Dans ce contexte, la proposition de loi ne doit pas être l’arbre qui cache la forêt. Évidemment, que l’État prenne en charge le financement de l’accompagnement pendant la pause méridienne en lieu et place des collectivités est une bonne chose. En effet, il est important que l’accompagnement des enfants soit continu lorsque c’est nécessaire. Or, actuellement, l’accompagnement pendant la pause méridienne diffère selon les territoires, au gré de la volonté politique des collectivités et de leurs choix budgétaires. J’appelle toutefois votre attention sur trois points.

Premièrement, la vive inquiétude qui perdure quant à la possibilité pour l’État d’instaurer cet accompagnement pendant la pause méridienne alors même que l’accompagnement pendant le temps scolaire est très incomplet. D’une part, le nombre de postes ouverts n’est pas suffisant ; d’autre part, certains de ces postes ne sont pas pourvus faute d’attractivité du métier, précaire, mal rémunéré et dont les conditions d’exercice sont très dégradées depuis la création des pôles inclusifs d’accompagnement localisé (Pial) pendant le premier quinquennat d’Emmanuel Macron. Certaines accompagnantes travaillent dans plusieurs établissements, voire dans plusieurs villes.

Deuxièmement, le problème du temps de travail des AESH, majoritairement en temps partiel forcé. La mesure en discussion doit leur permettre de compléter leur service et, ainsi, d’augmenter leur rémunération, qui ne dépasse pas 900 euros par mois.
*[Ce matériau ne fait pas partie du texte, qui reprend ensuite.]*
Lemma handleAccountTransactionCount_past data s :
  pending_cannot_complete s ->
  cannot_complete (length (fAccountList s)) (fActiveRequest s) ->
  fType (fActiveRequest s) = GetTransactionCount ->
  past_first_round (handleAccountTransactionCount indet data s)
  /\ grown s (handleAccountTransactionCount indet data s).
Proof.
  intros Hp Hcc Hty. specialize (Hcc Hty).
  unfold handleAccountTransactionCount.
  pose proof (frame_readReply data s) as Hf.
  destruct (readReply data s) as [[[|] jv] s1]; cbn [snd negb] in *.
  2:{ exact (bail_after _ _ (frame_stable _ _ _ Hf eq_refl)
               (frame_pending _ _ _ Hf Hp)). }
  pose proof (frame_stable _ _ _ Hf eq_refl) as [Hl Hc].
  destruct (frame_pending _ _ _ Hf Hp) as [Hlen Hq].
  destruct Hf as (_ & Ha & _).
  cbn. rewrite length_QList_modify, Ha, Hl. rewrite Hl in Hlen, Hq.
  destruct (Z.eqb_spec (wrap_int (fIndex (fActiveRequest s) + 1))
              (Z.of_nat (length (fAccountList s)))) as [E|_]; [lia|].
  match goal with |- context [done indet ?x] =>
    destruct (done_past x) as [D1 [D2 D3]]
  end.
  { split; cbn; rewrite length_QList_modify; assumption. }
  split; [exact D1|]. split.
  - rewrite D2. cbn. rewrite map_hash_QList_modify by reflexivity.
    reflexivity.
  - rewrite D3. cbn. exact Hc.
Qed.
(** [getCurrentUser()]; [JNull] is [null]. *)
Definition getCurrentUser (w : World) : JSON :=
  match getItem "user_data" (localStorage w) with
  | Some userData =>
      if JS.truthy userData then
        match parse userData with
        | Returns v => v
        | Throws _ => ApiService.JNull
        end
      else ApiService.JNull
  | None => ApiService.JNull
  end.

(** [isAuthenticated()]. *)
Definition isAuthenticated (w : World) : bool :=
  match getItem "auth_token" (localStorage w) with
  | Some t => JS.truthy t && jsonTruthy (getCurrentUser w)
  | None => false
  end.

(** [getUserRole()]. *)
Definition getUserRole (w : World) : JSON :=
  match optProp "role" (optProp "profile" (Some (getCurrentUser w))) with
  | Some role => if jsonTruthy role then role else ApiService.JString "patient"
  | None => ApiService.JString "patient"
  end.

(** [autoLogin()]; [fetched] is what the request of [verifyToken]
    settles to when it is made. *)
Definition autoLogin (fetched : Outcome (ApiService.Response number))
    (w : World) : bool * World :=
  match getItem "auth_token" (localStorage w) with
  | Some t =>
      if JS.truthy t then
        let (verified, w1) := verifyToken fetched w in
        match verified with
        | Returns _ => (true, w1)
        | Throws _ => (false, clearUserData w1)
        end
      else (false, w)
  | None => (false, w)
  end.

(** One call on the two services, with what the network answers to it. *)
Inductive Call : Type :=
| SetToken (t : JSON)
| ClearUserData
| SignUp (userData : JSON) (fetched : Outcome (ApiService.Response number))
| SignIn (email password : string) (fetched : Outcome (ApiService.Response number))
| SignOut (fetched : Outcome (ApiService.Response number))
| VerifyToken (fetched : Outcome (ApiService.Response number))
| ResetPassword (email : string) (fetched : Outcome (ApiService.Response number))
| UpdatePassword (newPassword refreshToken : string)
                 (fetched : Outcome (ApiService.Response number))
| AutoLogin (fetched : Outcome (ApiService.Response number)).

(** The state a call leaves behind. *)
Definition after (call : Call) (w : World) : World :=
  match call with
  | SetToken t => snd (setToken t w)
  | ClearUserData => clearUserData w
  | SignUp userData fetched => snd (signUp userData fetched w)
  | SignIn email password fetched => snd (signIn email password fetched w)
  | SignOut fetched => snd (signOut fetched w)
  | VerifyToken fetched => snd (verifyToken fetched w)
  | ResetPassword email fetched => snd (resetPassword email fetched w)
  | UpdatePassword newPassword refreshToken fetched =>
      snd (updatePassword newPassword refreshToken fetched w)
  | AutoLogin fetched => snd (autoLogin fetched w)
  end.

(** Calls made one after the other. *)
Definition afterAll (calls : list Call) (w : World) : World :=
  fold_left (fun w call => after call w) calls w.

(** The [Authorization] header of a request, when it has one. *)
Definition authorization (hs : list (string * string)) : option string :=
  getItem "Authorization" hs.

End Session.

Arguments token {number} w.
Arguments localStorage {number} w.
Arguments sent {number} w.
Arguments Build_World {number} token localStorage sent.
Arguments newApiService {number} storage.
Arguments setToken {number} numberTruthy numberToString t w.
Arguments getHeaders {number} numberTruthy numberToString includeAuth w.
Arguments request {number} numberTruthy numberToString
  method endpoint body includeAuth fetched w.
Arguments get {number} numberTruthy numberToString endpoint includeAuth.
Arguments post {number} numberTruthy numberToString stringify
  endpoint data includeAuth.
Arguments put {number} numberTruthy numberToString stringify
  endpoint data includeAuth.
Arguments delete {number} numberTruthy numberToString endpoint includeAuth.
Arguments prop {number} key v.
Arguments optProp {number} key v.
Arguments field {number} key v.
Arguments clearUserData {number} numberTruthy numberToString w.
Arguments signUp {number} numberTruthy numberToString stringify userData fetched w.
Arguments signIn {number} numberTruthy numberToString stringify
  email password fetched w.
Arguments signOut {number} numberTruthy numberToString stringify fetched w.
Arguments verifyToken {number} numberTruthy numberToString fetched w.
Arguments resetPassword {number} numberTruthy numberToString stringify
  email fetched w.
Arguments updatePassword {number} numberTruthy numberToString stringify
  newPassword refreshToken fetched w.
Arguments getCurrentUser {number} parse w.
Arguments isAuthenticated {number} numberTruthy parse w.
Arguments getUserRole {number} numberTruthy parse w.
Arguments autoLogin {number} numberTruthy numberToString fetched w.
Arguments SetToken {number} t.
Arguments ClearUserData {number}.
Arguments SignUp {number} userData fetched.
Arguments SignIn {number} email password fetched.
Arguments SignOut {number} fetched.
Arguments VerifyToken {number} fetched.
Arguments ResetPassword {number} email fetched.
Arguments UpdatePassword {number} newPassword refreshToken fetched.
Arguments AutoLogin {number} fetched.
Arguments after {number} numberTruthy numberToString stringify call w.
Arguments afterAll {number} numberTruthy numberToString stringify calls w.

End AuthService.

(* ================================================================== *)
(** ** The interaction engine behind [/api/interactions] and [/predict] *)
(* ================================================================== *)

(** The engine's code is not among the sources. Everything in this module
    follows the specification's sections 3 to 7; what the specification
    leaves to tables and to the trained network is a field of [Env]. *)
Module Engine.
Il n’est pas pour autant acceptable qu’une AESH fasse un service d’une journée entière sans pause méridienne. Il faudra donc être vigilant quant à l’application de la proposition de loi. Les socialistes défendent une autre proposition depuis plusieurs années : que le temps de préparation des heures en classe et de l’adaptation au handicap de l’élève comme le temps de discussion et de coordination avec l’équipe éducative soient comptés dans le temps de travail des AESH afin d’accroître leur rémunération.

Enfin, l’incertitude persiste quant à la notification d’une aide humaine durant le temps méridien : pour le moment, la MDPH ne peut pas la prescrire, seulement la préconiser. Il faut clarifier ce point afin que chaque enfant en situation de handicap qui a besoin d’être accompagné à la cantine le soit.

Le groupe Socialistes votera en faveur du texte, mais estime qu’il ne règle pas les trop nombreuses difficultés affectant l’inclusion des enfants en situation de handicap dans nos écoles.

Mme Francesca Pasquini (Écolo-NUPES). Je suis ravie que nous abordions la question de l’école inclusive. En 2020, une décision du Conseil d’État a dégagé l’éducation nationale de toute responsabilité dans le financement des emplois d’AESH hors du temps scolaire. La charge en a donc été transférée aux collectivités pour l’enseignement public et aux établissements pour l’enseignement privé sous contrat. Certains élèves se sont retrouvés sans aide pour leur pause du midi ; d’autres ont dû recourir à des accompagnements privés ; d’autres encore ont été déscolarisés.

Ce texte est donc le bienvenu. Il ne résoudra cependant pas l’ensemble des problèmes auxquels sont confrontés les élèves en situation de handicap. Le nombre d’AESH est largement inférieur aux besoins : il n’y a qu’une AESH pour quatre ou cinq élèves. Les conditions de travail sont en outre déplorables, tant en ce qui concerne leurs contrats que leurs rémunérations. Il est aussi indispensable de penser la rémunération des AESH pendant d’autres temps, notamment ceux des voyages scolaires.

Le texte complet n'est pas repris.